In its comments on the agency report, DIY for the first time challenges the elimination of its proposal from the competitive range, arguing generally that HUD included other proposals in the competitive range that were more technically deficient than DIYs. Protesters Comments at 2. Our Bid Protest Regulations provide that a protest must be filed no later than 10 days after the basis of protest was known or should have been known. 4 C.F.R. 21.2(b) (2004). DIYs competitive range argument is untimely because it is based on information of which DIY was aware when it filed its original protest.
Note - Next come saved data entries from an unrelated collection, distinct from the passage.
Lemma NoDup_speakers_of rows : NoDup (speakers_of rows).
Proof.
  induction rows as [|a rows IH]; cbn [speakers_of]; [constructor|].
  apply list.NoDup_cons. split.
  - by intros [? _]%list_elem_of_filter.
  - by apply NoDup_filter.
Qed.

Lemma speakers_of_snoc rows r :
  speakers_of (rows ++ [r])
  = if decide (row_speaker r ∈ speakers_of rows) then speakers_of rows
    else speakers_of rows ++ [row_speaker r].
Proof.
  induction rows as [|a rows IH].
  - cbn. destruct (decide _) as [Hin|_]; [by apply elem_of_nil in Hin|done].
  - cbn [app speakers_of]. rewrite IH.
    destruct (decide (row_speaker r ∈ speakers_of rows)) as [Hin|Hin].
    + rewrite decide_True; [done|].
      destruct (decide (row_speaker r = row_speaker a)) as [->|Hne]; [left|right].
      by apply list_elem_of_filter.
    + rewrite filter_app, filter_cons, filter_nil.
      destruct (decide (row_speaker r = row_speaker a)) as [E|Hne].
      * rewrite decide_False by (by intros ?). rewrite app_nil_r.
        rewrite decide_True; [done|]. rewrite E. left.
      * rewrite (decide_True (P:=row_speaker r ≠ row_speaker a)) by done.
        rewrite decide_False; [done|].
        intros [?|[_ ?]%list_elem_of_filter]%elem_of_cons; done.
Qed.

Lemma sequence_of_snoc rows r sp :
  sequence_of (rows ++ [r]) sp
  = sequence_of rows sp
    ++ (if decide (row_speaker r = sp) then [row_segment r] else []).
Proof.
  unfold sequence_of. rewrite filter_app, fmap_app, filter_cons, filter_nil.
  by destruct (decide _).
Qed.

Lemma sequence_of_absent rows sp :
  sp ∉ speakers_of rows -> sequence_of rows sp = [].
Proof.
  intros Hsp. unfold sequence_of.
  destruct (filter _ rows) as [|r l] eqn:E; [done|]. exfalso. apply Hsp.
  apply elem_of_speakers_of. exists r.
  assert (Hr : r ∈ filter (fun r => row_speaker r = sp) rows) by (rewrite E; left).
  apply list_elem_of_filter in Hr as [? ?]. done.
Qed.

Lemma sequence_of_present rows sp :
  sp ∈ speakers_of rows -> sequence_of rows sp <> [].
Proof.
  intros (r & Hr & Hsp)%elem_of_speakers_of. unfold sequence_of.
  assert (Hin : r ∈ filter (fun r => row_speaker r = sp) rows)
    by by apply list_elem_of_filter.
  destruct (filter _ rows); [by apply elem_of_nil in Hin|done].
Qed.

Lemma dict_contains_grouped rows sp :
  dict_contains (grouped rows) sp = true <-> sp ∈ speakers_of rows.
Proof.
  unfold dict_contains, grouped. rewrite existsb_exists. split.
  - intros (kv & Hin & E). apply String.eqb_eq in E as <-.
    apply list_elem_of_In, list_elem_of_fmap in Hin as (k & -> & Hk). done.
  - intros Hsp. exists (sp, sequence_of rows sp). split; [|apply String.eqb_refl].
    apply list_elem_of_In, list_elem_of_fmap. by exists sp.
Qed.

(** One more row: its record goes to the end of its speaker's list, or
    to a new list at the end of the dict. *)
Lemma grouped_snoc rows r :
  grouped (rows ++ [r])
  = if dict_contains (grouped rows) (row_speaker r)
    then dict_append (grouped rows) (row_speaker r) (row_segment r)
    else grouped rows ++ [(row_speaker r, [row_segment r])].
Proof.
  destruct (dict_contains _ _) eqn:E.
  - apply dict_contains_grouped in E. unfold grouped, dict_append.
    rewrite speakers_of_snoc, decide_True by done.
    rewrite <- list_fmap_compose. apply list_fmap_ext. intros i k Hk. cbn.
    rewrite sequence_of_snoc. destruct (String.eqb_spec k (row_speaker r)) as [->|Hne].
    + by rewrite decide_True.
    + rewrite decide_False by done. by rewrite app_nil_r.
  - assert (Hout : row_speaker r ∉ speakers_of rows).
    { intros Hin. apply dict_contains_grouped in Hin. congruence. }
    unfold grouped. rewrite speakers_of_snoc, decide_False by done.
    rewrite fmap_app. f_equal.
    + apply list_fmap_ext. intros i k Hk. rewrite sequence_of_snoc.
      rewrite decide_False; [by rewrite app_nil_r|].
      intros <-. apply Hout. by eapply list_elem_of_lookup_2.
    + cbn. by rewrite sequence_of_snoc, sequence_of_absent, decide_True.
Qed.

Lemma group_iteration_row (result : groups F) (w : string) r :
  read_row w = Some r ->
  group_iteration result w
  = Ok (if dict_contains result (row_speaker r)
        then dict_append result (row_speaker r) (row_segment r)
        else result ++ [(row_speaker r, [row_segment r])]).
Proof.
  unfold read_row, group_iteration, float_of.
  destruct (split_on ", " w) as [|word [|st [|en [|score [|sp [|? ?]]]]]]; try done.
  cbn [unpack5]. csimpl.
  destruct (py_float st) as [s|]; [|done]. destruct (py_float en) as [e|]; [|done].
  intros [= <-]. csimpl. by destruct (dict_contains _ _).
Qed.

Lemma group_loop (words : list string) :
  forall rows done_rows,
    Forall2 (fun w r => read_row w = Some r) words rows ->
    for_each group_iteration words (grouped done_rows)
    = Ok (grouped (done_rows ++ rows)).
Proof.
  induction words as [|w words IH]; intros rows done_rows Hrows.
  - apply Forall2_nil_inv_l in Hrows as ->. by rewrite app_nil_r.
  - apply Forall2_cons_inv_l in Hrows as (r & rows' & Hr & Hrows & ->).
    cbn [for_each]. rewrite (group_iteration_row _ _ _ Hr). csimpl.
    rewrite <- grouped_snoc, (IH rows' (done_rows ++ [r]) Hrows).
    by rewrite <- app_assoc.
Qed.

(** Every group is merged; no group is empty, so no merge fails. *)
Lemma merge_groups_spec (g : groups F) :
  Forall (fun kv => kv.2 <> []) g ->
  exists merged : list (list (segment F)),
    merge_groups g = Ok (zip g.*1 merged)
    /\ Forall2 (fun kv m => merge_close_numbers kv.2 half = Ok m) g merged.
Proof.
  induction g as [|[k l] g IH]; intros Hne.
  - by exists [].
  - apply list.Forall_cons in Hne as [Hl Hne]. destruct (IH Hne) as (merged & E & Hm).
    destruct l as [|x rest]; [done|]. cbn [merge_groups].
    rewrite merge_close_numbers_cons, E. csimpl.
    exists (merge_from half x rest :: merged). split; [done|].
    constructor; [|done]. cbn. by rewrite merge_close_numbers_cons.
Qed.
End GroupFacts.

(** ** The converter: the file identifier *)

Section SplitFacts.
Implicit Types (s t : string) (c d : ascii).

Lemma split_char_cons d c s :
  split_on (String d EmptyString) (String c s)
  = if Ascii.eqb c d then EmptyString :: split_on (String d EmptyString) s
    else match split_on (String d EmptyString) s with
         | w :: ws => String c w :: ws
         | [] => [String c EmptyString]
         end.
Proof.
  unfold split_on. cbn [split_scan String.prefix String.length Nat.sub].
  destruct (ascii_dec d c) as [->|Hne].
  - rewrite Ascii.eqb_refl. by destruct s.
  - assert (E : Ascii.eqb c d = false) by (apply Ascii.eqb_neq; congruence).
    by rewrite E.
Qed.

(** Without the separator there is nothing to cut. *)
Lemma split_char_none d s :
  all_chars (fun c => negb (Ascii.eqb c d)) s = true ->
  split_on (String d EmptyString) s = [s].
Proof.
  induction s as [|c s IH]; [done|]. cbn [all_chars]. rewrite andb_true_iff.
  intros [Hc Hs]. apply negb_true_iff in Hc. by rewrite split_char_cons, Hc, (IH Hs).
Qed.

(** The first piece ends at the first separator. *)
Lemma split_char_first d s t :
  all_chars (fun c => negb (Ascii.eqb c d)) s = true ->
  split_on (String d EmptyString) (s ++ String d t)
  = s :: split_on (String d EmptyString) t.
Proof.
  induction s as [|c s IH]; cbn [all_chars append].
  - intros _. by rewrite split_char_cons, Ascii.eqb_refl.
  - rewrite andb_true_iff. intros [Hc Hs]. apply negb_true_iff in Hc.
    by rewrite split_char_cons, Hc, (IH Hs).
Qed.

(** The last piece starts after the last separator. *)
Lemma split_char_last d s t :
  exists w ws,
    split_on (String d EmptyString) (s ++ String d t) = w :: ws
    /\ ws <> []
    /\ List.last ws EmptyString
       = List.last (split_on (String d EmptyString) t) EmptyString.
Proof.
  assert (Hne : forall u, split_on (String d EmptyString) u <> []).
  { intros [|c u]; [done|]. rewrite split_char_cons.
    destruct (Ascii.eqb c d); [done|]. by destruct (split_on _ u). }
  induction s as [|c s IH]; cbn [append].
  - rewrite split_char_cons, Ascii.eqb_refl. by eexists _, _.
  - destruct IH as (w & ws & E & Hws & Hlast). rewrite split_char_cons, E.
    destruct (Ascii.eqb c d).
    + eexists _, _. split_and!; [done|done|]. rewrite <- Hlast.
      destruct ws as [|w' ws]; [done|]. by rewrite !last_cons_default.
    + by eexists _, _.
Qed.

Lemma basename_after_slash (dir name : string) :
  all_chars (fun c => negb (Ascii.eqb c "/")) name = true ->
  basename (dir ++ String "/" name) = name.
Proof.
  intros Hname. unfold basename.
  destruct (split_char_last "/" dir name) as (w & ws & -> & Hws & Hlast).
  destruct ws as [|w' ws]; [done|].
  change (List.last (w :: w' :: ws) EmptyString) with (List.last (w' :: ws) EmptyString).
  by rewrite Hlast, split_char_none.
Qed.

(** For a path [dir/stem.ext] the identifier is [stem]. *)
Lemma file_id_of_path (dir stem ext : string) :
  all_chars (fun c => negb (Ascii.eqb c "/")) stem = true ->
  all_chars (fun c => negb (Ascii.eqb c ".")) stem = true ->
  all_chars (fun c => negb (Ascii.eqb c "/")) ext = true ->
  file_id_of (dir ++ String "/" (stem ++ String "." ext)) = stem.
Proof.
  intros Hs1 Hs2 He. unfold file_id_of. rewrite basename_after_slash.
  - by rewrite split_char_first.
  - rewrite all_chars_app. cbn [all_chars]. by rewrite Hs1, He.
Qed.

Lemma file_id_of_plain (stem ext : string) :
  all_chars (fun c => negb (Ascii.eqb c "/")) stem = true ->
  all_chars (fun c => negb (Ascii.eqb c ".")) stem = true ->
  all_chars (fun c => negb (Ascii.eqb c "/")) ext = true ->
  file_id_of (stem ++ String "." ext) = stem.
Proof.
  intros Hs1 Hs2 He. unfold file_id_of, basename.
  rewrite (split_char_none "/" (stem ++ String "." ext)).
  - cbn [List.last]. by rewrite split_char_first.
  - rewrite all_chars_app. cbn [all_chars]. by rewrite Hs1, He.
Qed.
End SplitFacts.

(** A data line that is not a row makes the converter fail. *)
Section MalformedTable.
Context `{PyNum F} `{PyText F}.

Lemma group_iteration_malformed (result : groups F) (w : string) :
  read_row (F:=F) w = None -> group_iteration result w = Raise ValueError.
Proof.
  unfold read_row, group_iteration, float_of.
  destruct (split_on ", " w) as [|word [|st [|en [|score [|sp [|? ?]]]]]]; try done.
  cbn [unpack5]. csimpl.
  destruct (py_float st) as [s|]; [|done]. by destruct (py_float en) as [e|].
Qed.

Lemma group_loop_malformed (words : list string) :
  mapM (read_row (F:=F)) words = None ->
  forall result : groups F, for_each group_iteration words result = Raise ValueError.
Proof.
  induction words as [|w words IH]; [done|]. intros Hnone result.
  cbn [for_each]. destruct (read_row (F:=F) w) as [r|] eqn:Er.
  - rewrite (group_iteration_row _ _ _ Er). csimpl. apply IH.
    csimpl in Hnone. rewrite Er in Hnone. csimpl in Hnone.
    by destruct (mapM read_row words).
  - by rewrite group_iteration_malformed.
Qed.

Lemma convert_csv_to_rttm_malformed (input_csv_path input : string) :
  read_table (F:=F) input = None ->
  convert_csv_to_rttm (F:=F) input_csv_path input = Raise ValueError.
Proof.
  intros Hnone. unfold convert_csv_to_rttm. by rewrite group_loop_malformed.
Qed.
End MalformedTable.

(** ** The converter: sorting in every number model *)

Section SortedAny.
Context `{PyNum F}.
(** The numbers [K] on which [<] is an order. *)
Variable K : F -> Prop.
Hypothesis K_asym : forall a b, K a -> K b -> ltb a b = true -> ltb b a = false.
Hypothesis K_negtrans :
  forall a b c, K a -> K b -> K c ->
                ltb a b = false -> ltb b c = false -> ltb a c = false.
Implicit Types (x y z : segment F) (l acc : list (segment F)) (q : F).

Lemma insert_by_permutation x l : Permutation (insert_by start_time x l) (l ++ [x]).
Proof.
  induction l as [|y l IH]; [done|]. cbn [insert_by]. destruct (ltb _ _).
  - change (x :: y :: l) with ([x] ++ (y :: l)). apply Permutation_app_comm.
  - cbn [app]. by constructor.
Qed.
Specifically, DIYs assertion that its proposal had fewer deficiencies than the proposals of competitive range offerors is based on a comparison of the deficiencies in its own proposal with the contents of the detailed discussion letter on which its unequal treatment argument was based. [1] Since DIYs competitive range argument is based on the same information as its unequal treatment argument, there is no reason why it could not have been raised in DIYs original protest. Since DIY first raised this issue in its November 1 comments, its protest on this ground is untimely and will not be considered.

DIY maintains that its competitive range argument is timely because it was in fact raised in its initial protest. We do not agree. The only specific allegation raised in DIYs initial protest concerned HUDs alleged disparate treatment of DIY, discussed above; the protest lacked any reference whatsoever to the elimination of DIYs proposal from the competitive range. DIY asserts that its competitive range argument can at the very least be inferred and understood by the wording in its initial protest. DIY Submission, Nov.4, 2004, at 2. However, DIY does not point to any specific language supporting such an inference and, again, we find none. DIYs competitive range argument is distinct from its original assertion of unequal treatment, and thus had to independently satisfy our timeliness rules.

The protest is denied.

Anthony H. Gamboa

General Counsel


[1] DIY states in its November 4 submission that it never actually saw the discussion letter, and that its knowledge of the detailed discussion questions came from oral conversations. The period for determining the timeliness of a protest commences when the basis of protest was (or should have been) known, not when written documentation is received. 4 C.F.R. 21.2(b). Thus, the period for filing DIYs competitive range protest ran from the time the protester received the oral information, prior to the filing of its original protest.